● **TASK REQUIREMENTS**
Every entry below needs to be repeated exactly.

● **Collected data entries**
(** C10. [get_ctag]: [None] when no revision belongs to an item of the
    collection; otherwise the uid of the revision of the collection with
    the greatest primary key, which is the one created last: right after
    [process_revisions_for_item] has created a revision on an item of the
    collection, [get_ctag] is the uid of that revision. *)
Theorem get_ctag_latest_revision (obj : Collection) (s : state) :
  (filter (CollectionSerializer.in_collection obj (db s)) (revisions (db s))
   = [] <-> CollectionSerializer.get_ctag obj (db s) = None)
  /\ (forall r,
        In r (revisions (db s)) ->
        CollectionSerializer.in_collection obj (db s) r = true ->
        exists latest,
          In latest (revisions (db s))
          /\ CollectionSerializer.in_collection obj (db s) latest = true
          /\ (forall x,
                In x (revisions (db s)) ->
                CollectionSerializer.in_collection obj (db s) x = true ->
                rev_id x <= rev_id latest)
          /\ CollectionSerializer.get_ctag obj (db s) = Some (rev_uid latest))
  /\ (forall item rd r s',
        In item (items (db s)) -> item_collection item = col_id obj ->
        process_revisions_for_item item rd s = (Ok r, s') ->
        CollectionSerializer.get_ctag obj (db s') = Some (rev_uid r)).
Proof.
  unfold CollectionSerializer.get_ctag. repeat split.
  - now intros ->.
  - destruct (QuerySet.last _ _) eqn:E; [discriminate|].
    intros _. now apply (last_None rev_id).
  - intros r Hr Hc.
    destruct (QuerySet.last rev_id _) as [latest|] eqn:E.
    + apply last_greatest in E as [Hin Hmax].
      apply filter_In in Hin as [H1 H2].
      exists latest. repeat split; try assumption.
      intros x Hx Hxc. apply Hmax. apply filter_In. now split.
    + apply last_None in E.
      assert (H : In r (filter (CollectionSerializer.in_collection obj (db s))
                          (revisions (db s)))) by (apply filter_In; now split).
      rewrite E in H. destruct H.
  - intros item rd r s' Hitem Hcol H.
    apply process_revisions_for_item_tables in H as (Hr & _ & _ & I & _ & R).
    rewrite R, (in_collection_items obj (db s) (db s') I), filter_app.
    cbn [filter].
    assert (Hc : CollectionSerializer.in_collection obj (db s) r = true).
    { apply existsb_exists. exists item. split; [exact Hitem|].
      rewrite Hr. cbn [new_revision rev_item].
      now rewrite Z.eqb_refl, Hcol, Z.eqb_refl. }
    rewrite Hc, (last_app rev_id); [reflexivity|].
    intros x Hx. apply filter_In in Hx as [Hx _].
    rewrite Hr. cbn [new_revision rev_id]. apply next_id_above.
    now apply in_map.
Qed.

Example get_ctag_scenario :
  CollectionSerializer.get_ctag Scenario.collection_row
    (db (snd Scenario.updated)) = Some "r2"%string
  /\ CollectionSerializer.get_ctag Scenario.collection_row (db initial) = None.
Proof. split; reflexivity. Qed.

(** * Further properties *)

(** ** The codec *)

Module CodecMore.
Import Base64 Base64Facts CodecFacts.
Local Open Scope nat_scope.

Lemma b2a_urlsafe (n : N) :
  (n < 64)%N -> is_urlsafe (urlsafe_encode_translation (b2a n)) = true.
Proof.
  intros Hn.
  apply (all_below_spec 64 alphabet_urlsafe); [vm_compute; reflexivity | exact Hn].
Qed.

Lemma is_urlsafe_not_pad (text : bytes) :
  forallb is_urlsafe text = true -> Forall (fun c => c <> BASE64_PAD) text.
Proof.
  intros H. apply Forall_forall. intros c Hc ->.
  rewrite forallb_forall in H. specialize (H _ Hc). discriminate.
Qed.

● **RESPONSE**
(** C10. [get_ctag]: [None] when no revision belongs to an item of the
    collection; otherwise the uid of the revision of the collection with
    the greatest primary key, which is the one created last: right after
    [process_revisions_for_item] has created a revision on an item of the
    collection, [get_ctag] is the uid of that revision. *)
Theorem get_ctag_latest_revision (obj : Collection) (s : state) :
  (filter (CollectionSerializer.in_collection obj (db s)) (revisions (db s))
   = [] <-> CollectionSerializer.get_ctag obj (db s) = None)
  /\ (forall r,
        In r (revisions (db s)) ->
        CollectionSerializer.in_collection obj (db s) r = true ->
        exists latest,
          In latest (revisions (db s))
          /\ CollectionSerializer.in_collection obj (db s) latest = true
          /\ (forall x,
                In x (revisions (db s)) ->
                CollectionSerializer.in_collection obj (db s) x = true ->
                rev_id x <= rev_id latest)
          /\ CollectionSerializer.get_ctag obj (db s) = Some (rev_uid latest))
  /\ (forall item rd r s',
        In item (items (db s)) -> item_collection item = col_id obj ->
        process_revisions_for_item item rd s = (Ok r, s') ->
        CollectionSerializer.get_ctag obj (db s') = Some (rev_uid r)).
Proof.
  unfold CollectionSerializer.get_ctag. repeat split.
  - now intros ->.
  - destruct (QuerySet.last _ _) eqn:E; [discriminate|].
    intros _. now apply (last_None rev_id).
  - intros r Hr Hc.
    destruct (QuerySet.last rev_id _) as [latest|] eqn:E.
    + apply last_greatest in E as [Hin Hmax].
      apply filter_In in Hin as [H1 H2].
      exists latest. repeat split; try assumption.
      intros x Hx Hxc. apply Hmax. apply filter_In. now split.
    + apply last_None in E.
      assert (H : In r (filter (CollectionSerializer.in_collection obj (db s))
                          (revisions (db s)))) by (apply filter_In; now split).
      rewrite E in H. destruct H.
  - intros item rd r s' Hitem Hcol H.
    apply process_revisions_for_item_tables in H as (Hr & _ & _ & I & _ & R).
    rewrite R, (in_collection_items obj (db s) (db s') I), filter_app.
    cbn [filter].
    assert (Hc : CollectionSerializer.in_collection obj (db s) r = true).
    { apply existsb_exists. exists item. split; [exact Hitem|].
      rewrite Hr. cbn [new_revision rev_item].
      now rewrite Z.eqb_refl, Hcol, Z.eqb_refl. }
    rewrite Hc, (last_app rev_id); [reflexivity|].
    intros x Hx. apply filter_In in Hx as [Hx _].
    rewrite Hr. cbn [new_revision rev_id]. apply next_id_above.
    now apply in_map.
Qed.

Example get_ctag_scenario :
  CollectionSerializer.get_ctag Scenario.collection_row
    (db (snd Scenario.updated)) = Some "r2"%string
  /\ CollectionSerializer.get_ctag Scenario.collection_row (db initial) = None.
Proof. split; reflexivity. Qed.

(** * Further properties *)

(** ** The codec *)

Module CodecMore.
Import Base64 Base64Facts CodecFacts.
Local Open Scope nat_scope.

Lemma b2a_urlsafe (n : N) :
  (n < 64)%N -> is_urlsafe (urlsafe_encode_translation (b2a n)) = true.
Proof.
  intros Hn.
  apply (all_below_spec 64 alphabet_urlsafe); [vm_compute; reflexivity | exact Hn].
Qed.

Lemma is_urlsafe_not_pad (text : bytes) :
  forallb is_urlsafe text = true -> Forall (fun c => c <> BASE64_PAD) text.
Proof.
  intros H. apply Forall_forall. intros c Hc ->.
  rewrite forallb_forall in H. specialize (H _ Hc). discriminate.
Qed.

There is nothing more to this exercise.